THE PROBLEM: Print the records below from the first line through the line containing "- apply String.compare_eq_iff in E as ->. by", both included, word for word.

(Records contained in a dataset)
*** Block opens ***
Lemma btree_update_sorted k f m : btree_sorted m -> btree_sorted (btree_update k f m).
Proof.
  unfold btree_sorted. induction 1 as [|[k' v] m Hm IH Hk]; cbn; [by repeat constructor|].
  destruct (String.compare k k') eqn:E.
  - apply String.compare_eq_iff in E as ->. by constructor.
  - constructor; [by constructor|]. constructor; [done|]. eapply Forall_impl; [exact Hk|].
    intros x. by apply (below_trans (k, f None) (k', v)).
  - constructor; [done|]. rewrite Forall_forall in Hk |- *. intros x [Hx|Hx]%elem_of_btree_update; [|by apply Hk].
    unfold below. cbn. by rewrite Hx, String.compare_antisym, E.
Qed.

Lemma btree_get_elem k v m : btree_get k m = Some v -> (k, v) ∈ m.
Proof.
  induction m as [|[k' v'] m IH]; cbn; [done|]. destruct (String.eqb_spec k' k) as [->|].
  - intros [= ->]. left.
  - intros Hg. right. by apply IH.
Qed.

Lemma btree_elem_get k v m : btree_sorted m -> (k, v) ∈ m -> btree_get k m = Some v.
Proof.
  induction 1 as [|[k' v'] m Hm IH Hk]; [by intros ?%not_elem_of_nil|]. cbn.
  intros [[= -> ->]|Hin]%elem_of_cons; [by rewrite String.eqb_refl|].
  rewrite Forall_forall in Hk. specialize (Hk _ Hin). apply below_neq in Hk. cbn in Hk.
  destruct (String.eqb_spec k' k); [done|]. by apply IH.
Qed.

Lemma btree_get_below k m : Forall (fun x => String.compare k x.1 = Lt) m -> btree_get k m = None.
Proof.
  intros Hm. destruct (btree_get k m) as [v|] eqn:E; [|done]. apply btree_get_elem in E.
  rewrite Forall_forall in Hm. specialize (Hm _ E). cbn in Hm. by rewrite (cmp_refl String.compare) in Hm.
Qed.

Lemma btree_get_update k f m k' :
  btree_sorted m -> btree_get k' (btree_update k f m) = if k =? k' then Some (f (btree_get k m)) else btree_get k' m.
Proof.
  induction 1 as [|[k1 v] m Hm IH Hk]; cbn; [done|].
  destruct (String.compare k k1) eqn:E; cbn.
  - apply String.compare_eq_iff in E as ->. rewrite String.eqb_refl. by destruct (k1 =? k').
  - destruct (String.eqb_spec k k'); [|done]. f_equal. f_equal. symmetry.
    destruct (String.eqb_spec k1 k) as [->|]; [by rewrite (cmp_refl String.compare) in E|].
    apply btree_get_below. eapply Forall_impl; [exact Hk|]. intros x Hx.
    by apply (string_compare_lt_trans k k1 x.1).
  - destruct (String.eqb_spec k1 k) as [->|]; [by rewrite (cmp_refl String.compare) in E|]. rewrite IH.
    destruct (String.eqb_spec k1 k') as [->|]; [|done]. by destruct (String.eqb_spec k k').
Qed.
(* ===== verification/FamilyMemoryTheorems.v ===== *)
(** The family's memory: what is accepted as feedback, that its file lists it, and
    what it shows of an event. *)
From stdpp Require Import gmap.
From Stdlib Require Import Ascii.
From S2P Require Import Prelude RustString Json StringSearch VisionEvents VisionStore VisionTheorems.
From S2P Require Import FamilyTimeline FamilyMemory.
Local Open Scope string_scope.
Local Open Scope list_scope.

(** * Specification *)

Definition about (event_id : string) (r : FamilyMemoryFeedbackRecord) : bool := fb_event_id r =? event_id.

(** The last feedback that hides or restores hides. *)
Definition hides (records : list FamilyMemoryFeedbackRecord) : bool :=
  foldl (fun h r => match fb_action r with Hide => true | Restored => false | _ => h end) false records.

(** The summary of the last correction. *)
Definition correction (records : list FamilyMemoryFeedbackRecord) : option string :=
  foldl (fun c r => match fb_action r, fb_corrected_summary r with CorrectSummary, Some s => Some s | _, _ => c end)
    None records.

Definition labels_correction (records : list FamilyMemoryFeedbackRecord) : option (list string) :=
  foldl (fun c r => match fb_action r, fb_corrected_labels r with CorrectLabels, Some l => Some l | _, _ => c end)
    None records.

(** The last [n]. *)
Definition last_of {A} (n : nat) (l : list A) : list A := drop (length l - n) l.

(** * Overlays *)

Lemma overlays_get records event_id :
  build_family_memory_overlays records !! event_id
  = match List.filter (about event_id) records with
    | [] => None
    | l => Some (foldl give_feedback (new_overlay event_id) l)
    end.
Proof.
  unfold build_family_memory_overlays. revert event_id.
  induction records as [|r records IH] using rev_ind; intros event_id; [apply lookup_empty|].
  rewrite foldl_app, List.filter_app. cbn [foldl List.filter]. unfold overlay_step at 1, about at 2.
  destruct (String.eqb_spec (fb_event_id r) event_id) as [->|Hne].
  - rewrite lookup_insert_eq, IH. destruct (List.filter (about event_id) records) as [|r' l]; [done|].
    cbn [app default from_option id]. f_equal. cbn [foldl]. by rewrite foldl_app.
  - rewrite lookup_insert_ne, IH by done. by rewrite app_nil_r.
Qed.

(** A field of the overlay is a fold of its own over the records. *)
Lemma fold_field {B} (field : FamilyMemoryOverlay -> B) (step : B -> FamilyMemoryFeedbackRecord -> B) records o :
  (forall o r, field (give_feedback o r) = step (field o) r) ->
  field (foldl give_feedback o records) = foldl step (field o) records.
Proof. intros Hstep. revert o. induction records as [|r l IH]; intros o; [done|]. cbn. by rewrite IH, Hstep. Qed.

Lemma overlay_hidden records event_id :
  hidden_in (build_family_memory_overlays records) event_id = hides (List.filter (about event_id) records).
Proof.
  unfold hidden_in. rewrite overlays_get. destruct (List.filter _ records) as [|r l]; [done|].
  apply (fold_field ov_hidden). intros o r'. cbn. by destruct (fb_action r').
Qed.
*** Block closes ***
EXERCISE RESULT:
Lemma btree_update_sorted k f m : btree_sorted m -> btree_sorted (btree_update k f m).
Proof.
  unfold btree_sorted. induction 1 as [|[k' v] m Hm IH Hk]; cbn; [by repeat constructor|].
  destruct (String.compare k k') eqn:E.
  - apply String.compare_eq_iff in E as ->. by constructor.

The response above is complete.